● Task prompt
The answer must be every entry, retyped without a single difference.
[Dataset records]
Lemma SFltb_leb_trans (a b c : spec_float) :
  SFltb a b = true -> SFleb b c = true -> SFltb a c = true.
Proof.
  unfold SFleb, SFltb, SFcompare.
  destruct a as [sa|sa| |sa ma ea], b as [sb|sb| |sb mb eb],
           c as [sc|sc| |sc mc ec];
    try destruct sa; try destruct sb; try destruct sc;
    simpl; try discriminate; try reflexivity; intros Hab Hbc; order_cases.
Qed.

Lemma SFltb_not_leb (a b : spec_float) :
  SFltb a b = true -> SFleb b a = false.
Proof.
  unfold SFleb, SFltb, SFcompare.
  destruct a as [sa|sa| |sa ma ea], b as [sb|sb| |sb mb eb];
    try destruct sa; try destruct sb;
    simpl; try discriminate; try reflexivity; intros Hab; order_cases.
Qed.

Lemma leb_trans (a b c : float) :
  (a <=? b) = true -> (b <=? c) = true -> (a <=? c) = true.
Proof. rewrite !FloatAxioms.leb_spec. apply SFleb_trans. Qed.

Lemma ltb_leb_trans (a b c : float) :
  (a <? b) = true -> (b <=? c) = true -> (a <? c) = true.
Proof. rewrite !FloatAxioms.ltb_spec, FloatAxioms.leb_spec. apply SFltb_leb_trans. Qed.

Lemma ltb_not_leb (a b : float) : (a <? b) = true -> (b <=? a) = false.
Proof. rewrite FloatAxioms.ltb_spec, FloatAxioms.leb_spec. apply SFltb_not_leb. Qed.

End FloatOrder.

Section Members.

Context {number : Type} {N : JSNumber number}.

Lemma closestSignificand_member (t best : number) (l : list number) :
  In (closestSignificand t best l) (best :: l).
Proof.
  revert best. induction l as [|a rest IH]; intros best; simpl; [auto|].
  destruct (lt (Math_abs (sub a t)) (Math_abs (sub best t))).
  - right. apply IH.
  - left. reflexivity.
Qed.

(** X1. The significand chosen by [update] is 1 or a member of the
    configured set, whatever the set, the inputs and the arithmetic; with an
    empty set it is 1. *)
Theorem bestSignificand_allowed (d : ScaleBarDimensions number) :
  In (bestSignificand d) (lit 1 :: allowedSignificands d) /\
  (allowedSignificands d = [] -> bestSignificand d = lit 1).
Proof.
  split; [apply closestSignificand_member|].
  intros E. unfold bestSignificand. rewrite E. reflexivity.
Qed.

End Members.

Section PickLengthUnit64.

Import Binary64.
Local Open Scope float_scope.
Context {M : MathLib}.

Lemma loop_result (x : float) units unit0 :
  In (pickLengthUnit_loop x units unit0) units \/
  pickLengthUnit_loop x units unit0 = unit0.
Proof.
  destruct (loop_first x units unit0) as [[i [Hi _]]|[_ Hdef]].
  - left. eapply nth_error_In; eassumption.
  - right. assumption.
Qed.

Lemma loop_monotone (x y : float) units unit0 :
  StronglySorted
    (fun u v => (lengthInNanometers v <=? lengthInNanometers u) = true) units ->
  Forall (fun u => (lengthInNanometers u <=? lengthInNanometers u) = true) units ->
  Forall (fun u => (lengthInNanometers unit0 <=? lengthInNanometers u) = true) units ->
  (lengthInNanometers unit0 <=? lengthInNanometers unit0) = true ->
  (x <=? y) = true ->
  (lengthInNanometers (pickLengthUnit_loop x units unit0) <=?
   lengthInNanometers (pickLengthUnit_loop y units unit0)) = true.
Proof.
  intros Hdesc Hrefl Hlow Hrefl0 Hxy.
  induction units as [|a rest IH]; simpl; [assumption|].
  inversion Hdesc as [|? ? Hrest Ha]; subst.
  inversion Hrefl as [|? ? Haa Hrefl']; subst.
  inversion Hlow as [|? ? H0a Hlow']; subst.
  change (@ge float binary64 ?p ?q) with (q <=? p).
  destruct (lengthInNanometers a <=? x) eqn:Hax.
  - rewrite (leb_trans Hax Hxy). assumption.
  - destruct (lengthInNanometers a <=? y) eqn:Hay.
    + destruct (loop_result x rest unit0) as [Hin|Hdef].
      * rewrite Forall_forall in Ha. apply Ha. assumption.
      * rewrite Hdef. assumption.
    + apply IH; assumption.
Qed.

(** X2. [pickLengthUnit] is monotone: a longer length never gets a smaller
    unit. *)
Theorem pickLengthUnit_monotone (x y : float) :
  (x <=? y) = true ->
  (lengthInNanometers (pickLengthUnit x) <=?
   lengthInNanometers (pickLengthUnit y)) = true.
Proof.
  intros Hxy. unfold pickLengthUnit. apply loop_monotone; try assumption.
  - unfold ALLOWED_UNITS.
    repeat (constructor; [|repeat constructor; vm_compute; reflexivity]).
    constructor.
  - repeat constructor; vm_compute; reflexivity.
  - repeat constructor; vm_compute; reflexivity.
  - vm_compute. reflexivity.
Qed.

(** X3. NaN and every length below one picometer, negative lengths
    included, fall back to the last unit of the table, pm. *)
Theorem pickLengthUnit_fallback (x : float) :
  is_nan x = true \/ (x <? 1e-3) = true ->
  pickLengthUnit x = {| unit := "pm"; lengthInNanometers := 1e-3 |}.
Proof.
  intros Hx. unfold pickLengthUnit.
  destruct (loop_first x ALLOWED_UNITS
              (nth (List.length (ALLOWED_UNITS (N := binary64)) - 1)
                   ALLOWED_UNITS no_unit))
    as [[i [Hi [Hq _]]]|[_ Hdef]].
  - exfalso. apply nth_error_In in Hi.
    change (@ge float binary64 ?p ?q) with (q <=? p) in Hq.
    set (u := pickLengthUnit_loop x ALLOWED_UNITS
                (nth (List.length (ALLOWED_UNITS (N := binary64)) - 1)
                     ALLOWED_UNITS no_unit)) in *.
    assert (Hlow : (1e-3 <=? lengthInNanometers u) = true).
    { clearbody u. simpl in Hi.
      repeat (destruct Hi as [<-|Hi]; [vm_compute; reflexivity|]).
      contradiction. }
    destruct Hx as [Hnan|Hlt].
    + apply is_nan_Prim2SF in Hnan.
      rewrite FloatAxioms.leb_spec, Hnan in Hq.
      destruct (Prim2SF (lengthInNanometers u)); discriminate.
    + pose proof (leb_trans Hlow Hq) as Hle.
      rewrite (ltb_not_leb Hlt) in Hle. discriminate.
  - rewrite Hdef. vm_compute. reflexivity.
Qed.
[/Dataset records]
● Answer to this exercise
Lemma SFltb_leb_trans (a b c : spec_float) :
  SFltb a b = true -> SFleb b c = true -> SFltb a c = true.
Proof.
  unfold SFleb, SFltb, SFcompare.
  destruct a as [sa|sa| |sa ma ea], b as [sb|sb| |sb mb eb],
           c as [sc|sc| |sc mc ec];
    try destruct sa; try destruct sb; try destruct sc;
    simpl; try discriminate; try reflexivity; intros Hab Hbc; order_cases.
Qed.

Lemma SFltb_not_leb (a b : spec_float) :
  SFltb a b = true -> SFleb b a = false.
Proof.
  unfold SFleb, SFltb, SFcompare.
  destruct a as [sa|sa| |sa ma ea], b as [sb|sb| |sb mb eb];
    try destruct sa; try destruct sb;
    simpl; try discriminate; try reflexivity; intros Hab; order_cases.
Qed.

Lemma leb_trans (a b c : float) :
  (a <=? b) = true -> (b <=? c) = true -> (a <=? c) = true.
Proof. rewrite !FloatAxioms.leb_spec. apply SFleb_trans. Qed.

Lemma ltb_leb_trans (a b c : float) :
  (a <? b) = true -> (b <=? c) = true -> (a <? c) = true.
Proof. rewrite !FloatAxioms.ltb_spec, FloatAxioms.leb_spec. apply SFltb_leb_trans. Qed.

Lemma ltb_not_leb (a b : float) : (a <? b) = true -> (b <=? a) = false.
Proof. rewrite FloatAxioms.ltb_spec, FloatAxioms.leb_spec. apply SFltb_not_leb. Qed.

End FloatOrder.

Section Members.

Context {number : Type} {N : JSNumber number}.

Lemma closestSignificand_member (t best : number) (l : list number) :
  In (closestSignificand t best l) (best :: l).
Proof.
  revert best. induction l as [|a rest IH]; intros best; simpl; [auto|].
  destruct (lt (Math_abs (sub a t)) (Math_abs (sub best t))).
  - right. apply IH.
  - left. reflexivity.
Qed.

(** X1. The significand chosen by [update] is 1 or a member of the
    configured set, whatever the set, the inputs and the arithmetic; with an
    empty set it is 1. *)
Theorem bestSignificand_allowed (d : ScaleBarDimensions number) :
  In (bestSignificand d) (lit 1 :: allowedSignificands d) /\
  (allowedSignificands d = [] -> bestSignificand d = lit 1).
Proof.
  split; [apply closestSignificand_member|].
  intros E. unfold bestSignificand. rewrite E. reflexivity.
Qed.

End Members.

Section PickLengthUnit64.

Import Binary64.
Local Open Scope float_scope.
Context {M : MathLib}.

Lemma loop_result (x : float) units unit0 :
  In (pickLengthUnit_loop x units unit0) units \/
  pickLengthUnit_loop x units unit0 = unit0.
Proof.
  destruct (loop_first x units unit0) as [[i [Hi _]]|[_ Hdef]].
  - left. eapply nth_error_In; eassumption.
  - right. assumption.
Qed.

Lemma loop_monotone (x y : float) units unit0 :
  StronglySorted
    (fun u v => (lengthInNanometers v <=? lengthInNanometers u) = true) units ->
  Forall (fun u => (lengthInNanometers u <=? lengthInNanometers u) = true) units ->
  Forall (fun u => (lengthInNanometers unit0 <=? lengthInNanometers u) = true) units ->
  (lengthInNanometers unit0 <=? lengthInNanometers unit0) = true ->
  (x <=? y) = true ->
  (lengthInNanometers (pickLengthUnit_loop x units unit0) <=?
   lengthInNanometers (pickLengthUnit_loop y units unit0)) = true.
Proof.
  intros Hdesc Hrefl Hlow Hrefl0 Hxy.
  induction units as [|a rest IH]; simpl; [assumption|].
  inversion Hdesc as [|? ? Hrest Ha]; subst.
  inversion Hrefl as [|? ? Haa Hrefl']; subst.
  inversion Hlow as [|? ? H0a Hlow']; subst.
  change (@ge float binary64 ?p ?q) with (q <=? p).
  destruct (lengthInNanometers a <=? x) eqn:Hax.
  - rewrite (leb_trans Hax Hxy). assumption.
  - destruct (lengthInNanometers a <=? y) eqn:Hay.
    + destruct (loop_result x rest unit0) as [Hin|Hdef].
      * rewrite Forall_forall in Ha. apply Ha. assumption.
      * rewrite Hdef. assumption.
    + apply IH; assumption.
Qed.

(** X2. [pickLengthUnit] is monotone: a longer length never gets a smaller
    unit. *)
Theorem pickLengthUnit_monotone (x y : float) :
  (x <=? y) = true ->
  (lengthInNanometers (pickLengthUnit x) <=?
   lengthInNanometers (pickLengthUnit y)) = true.
Proof.
  intros Hxy. unfold pickLengthUnit. apply loop_monotone; try assumption.
  - unfold ALLOWED_UNITS.
    repeat (constructor; [|repeat constructor; vm_compute; reflexivity]).
    constructor.
  - repeat constructor; vm_compute; reflexivity.
  - repeat constructor; vm_compute; reflexivity.
  - vm_compute. reflexivity.
Qed.

(** X3. NaN and every length below one picometer, negative lengths
    included, fall back to the last unit of the table, pm. *)
Theorem pickLengthUnit_fallback (x : float) :
  is_nan x = true \/ (x <? 1e-3) = true ->
  pickLengthUnit x = {| unit := "pm"; lengthInNanometers := 1e-3 |}.
Proof.
  intros Hx. unfold pickLengthUnit.
  destruct (loop_first x ALLOWED_UNITS
              (nth (List.length (ALLOWED_UNITS (N := binary64)) - 1)
                   ALLOWED_UNITS no_unit))
    as [[i [Hi [Hq _]]]|[_ Hdef]].
  - exfalso. apply nth_error_In in Hi.
    change (@ge float binary64 ?p ?q) with (q <=? p) in Hq.
    set (u := pickLengthUnit_loop x ALLOWED_UNITS
                (nth (List.length (ALLOWED_UNITS (N := binary64)) - 1)
                     ALLOWED_UNITS no_unit)) in *.
    assert (Hlow : (1e-3 <=? lengthInNanometers u) = true).
    { clearbody u. simpl in Hi.
      repeat (destruct Hi as [<-|Hi]; [vm_compute; reflexivity|]).
      contradiction. }
    destruct Hx as [Hnan|Hlt].
    + apply is_nan_Prim2SF in Hnan.
      rewrite FloatAxioms.leb_spec, Hnan in Hq.
      destruct (Prim2SF (lengthInNanometers u)); discriminate.
    + pose proof (leb_trans Hlow Hq) as Hle.
      rewrite (ltb_not_leb Hlt) in Hle. discriminate.
  - rewrite Hdef. vm_compute. reflexivity.
Qed.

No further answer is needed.